-------- Extracted material
(** Where a class of the pruned tables comes from. *)
Lemma pruned_class vn regs ver vc vt v v' : vendors_ok vn regs -> vn !! ver = Some vt -> vt !! vc = Some v ->
  (forall ver' vt', put_or_prune vn ver vc vt v' !! ver' = Some vt' -> exists vc' w, vt' !! vc' = Some w) /\
  forall ver' vt' vc' w, put_or_prune vn ver vc vt v' !! ver' = Some vt' -> vt' !! vc' = Some w ->
    (ver' = ver /\ vc' = vc /\ w = v' /\ exists k o t, v' !! k = Some (o, Some t)) \/
    (~ (ver' = ver /\ vc' = vc) /\ exists vt0, vn !! ver' = Some vt0 /\ vt0 !! vc' = Some w).
Proof.
  intros Hc Hv Hvc. unfold put_or_prune. destruct (check_vendor_class v') eqn:E1; [|destruct (check_vendor_table (delete vc vt)) eqn:E2]; split.
  - intros ver' vt' [[<- <-]|[_ E]]%lookup_insert_Some; [eexists vc, _; apply lookup_insert_eq|by apply (vn_used _ _ Hc ver')].
  - intros ver' vt' vc' w [[<- <-]|[Hne E]]%lookup_insert_Some Hw; [apply lookup_insert_Some in Hw as [[<- <-]|[Hne Hw]]|].
    + left. split_and!; [done..|]. by apply check_class_slots.
    + right. split; [naive_solver|by exists vt].
    + right. split; [naive_solver|by exists vt'].
  - intros ver' vt' [[<- <-]|[_ E]]%lookup_insert_Some; [|by apply (vn_used _ _ Hc ver')].
    apply (existsb_some (fun i => delete vc vt !! i)) in E2 as (c & w & _ & E). by exists c, w.
  - intros ver' vt' vc' w [[<- <-]|[Hne E]]%lookup_insert_Some Hw; right; [apply lookup_delete_Some in Hw as [Hne Hw]; split; [naive_solver|by exists vt]|].
    split; [naive_solver|by exists vt'].
  - intros ver' vt' [_ E]%lookup_delete_Some. by apply (vn_used _ _ Hc ver').
  - intros ver' vt' vc' w [Hne E]%lookup_delete_Some Hw. right. split; [naive_solver|by exists vt'].
Qed.

(** Tables from which the methods of [a] are gone, and with them what is empty. *)
Lemma vendors_ok_remove vn vn' regs r a : vendors_ok vn regs -> regs !! a = Some r ->
  (forall ver vc o m, o <> 0 -> vcell vn' ver vc o m = if bool_decide (vcell vn ver vc o m = Some a) then None else vcell vn ver vc o m) ->
  (forall ver vt, vn' !! ver = Some vt -> exists vc v, vt !! vc = Some v) ->
  (forall ver vt vc v, vn' !! ver = Some vt -> vt !! vc = Some v ->
     (vendor_ok v /\ 0 <= vc < MAX_MGMT_VENDOR_RANGE2 /\ exists k o t, v !! k = Some (o, Some t)) /\ Z.of_nat (length v) = MAX_MGMT_OUI) ->
  (forall ver vt vc v k o t, vn' !! ver = Some vt -> vt !! vc = Some v -> v !! k = Some (o, Some t) ->
     (~ asks_vendor r ver vc o /\ exists vt0 v0 k0, vn !! ver = Some vt0 /\ vt0 !! vc = Some v0 /\ v0 !! k0 = Some (o, Some t)) \/
     (methods_ok t /\ exists m a', t !! m = Some a')) ->
  vendors_ok vn' (delete a regs).
Proof.
  intros Hc Ha Hcell Hused Hclass Hslot.
  assert (Hcells : forall ver vc o m a', o <> 0 -> vcell vn' ver vc o m = Some a' <-> exists r', delete a regs !! a' = Some r' /\ asks_vendor r' ver vc o /\ bit_of r'.(method_mask) m = true).
  { intros ver vc o m a' Ho. rewrite Hcell by done. destruct (bool_decide (vcell vn ver vc o m = Some a)) eqn:Eb.
    - apply bool_decide_eq_true in Eb. split; [done|]. intros (r' & [Hne Hr']%delete_regs & Hk & Hb).
      assert (Hx : vcell vn ver vc o m = Some a') by (apply (vn_cells _ _ Hc); [done|by exists r']). congruence.
    - apply bool_decide_eq_false in Eb. rewrite (vn_cells _ _ Hc) by done. split; intros (r' & Hr' & Hk & Hb); exists r'; (split; [|by split]).
      + apply delete_regs. split; [|done]. intros ->. destruct Eb. apply (vn_cells _ _ Hc); [done|]. by exists r'.
      + by apply delete_regs in Hr' as [_ ?]. }
  split; [done..| | |by intros; eapply Hclass].
  { intros ver vt vc v E Ev. by destruct (Hclass _ _ _ _ E Ev). }
  intros ver vt vc v k o t E Ev Hk. destruct (Hslot _ _ _ _ _ _ _ E Ev Hk) as [[Hne (vt0 & v0 & k0 & E0 & Ev0 & Hk0)]|(Hm & m & a' & Hma)].
  - destruct (vn_table _ _ Hc _ _ _ _ _ _ _ E0 Ev0 Hk0) as (Hm & a' & r' & Hr' & Hk'). split; [done|]. exists a', r'. split; [|done]. apply delete_regs. split; [|done].
    intros ->. assert (r' = r) as -> by congruence. done.
  - split; [done|]. destruct (Hclass _ _ _ _ E Ev) as [(Hok & _) _]. assert (Ho : o <> 0) by (apply (vo_table v Hok _ _ _ Hk); by eexists).
    assert (Hx : vcell vn' ver vc o m = Some a').
    { unfold vcell, mbind, option_bind. rewrite E, Ev. assert (Et : oui_table v o = Some t) by (apply oui_table_spec; [done..|by exists k]). by rewrite Et. }
    apply Hcells in Hx as (r' & Hr' & Hk' & _); [|done]. by exists a', r'.
Qed.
----------------
» Exercise details
In the listing above, find the line with "(forall ver vt, vn'" and the line with "(methods_ok t /\"; output exactly those lines and all lines between them.

» Response to this task
  (forall ver vt, vn' !! ver = Some vt -> exists vc v, vt !! vc = Some v) ->
  (forall ver vt vc v, vn' !! ver = Some vt -> vt !! vc = Some v ->
     (vendor_ok v /\ 0 <= vc < MAX_MGMT_VENDOR_RANGE2 /\ exists k o t, v !! k = Some (o, Some t)) /\ Z.of_nat (length v) = MAX_MGMT_OUI) ->
  (forall ver vt vc v k o t, vn' !! ver = Some vt -> vt !! vc = Some v -> v !! k = Some (o, Some t) ->
     (~ asks_vendor r ver vc o /\ exists vt0 v0 k0, vn !! ver = Some vt0 /\ vt0 !! vc = Some v0 /\ v0 !! k0 = Some (o, Some t)) \/
     (methods_ok t /\ exists m a', t !! m = Some a')) ->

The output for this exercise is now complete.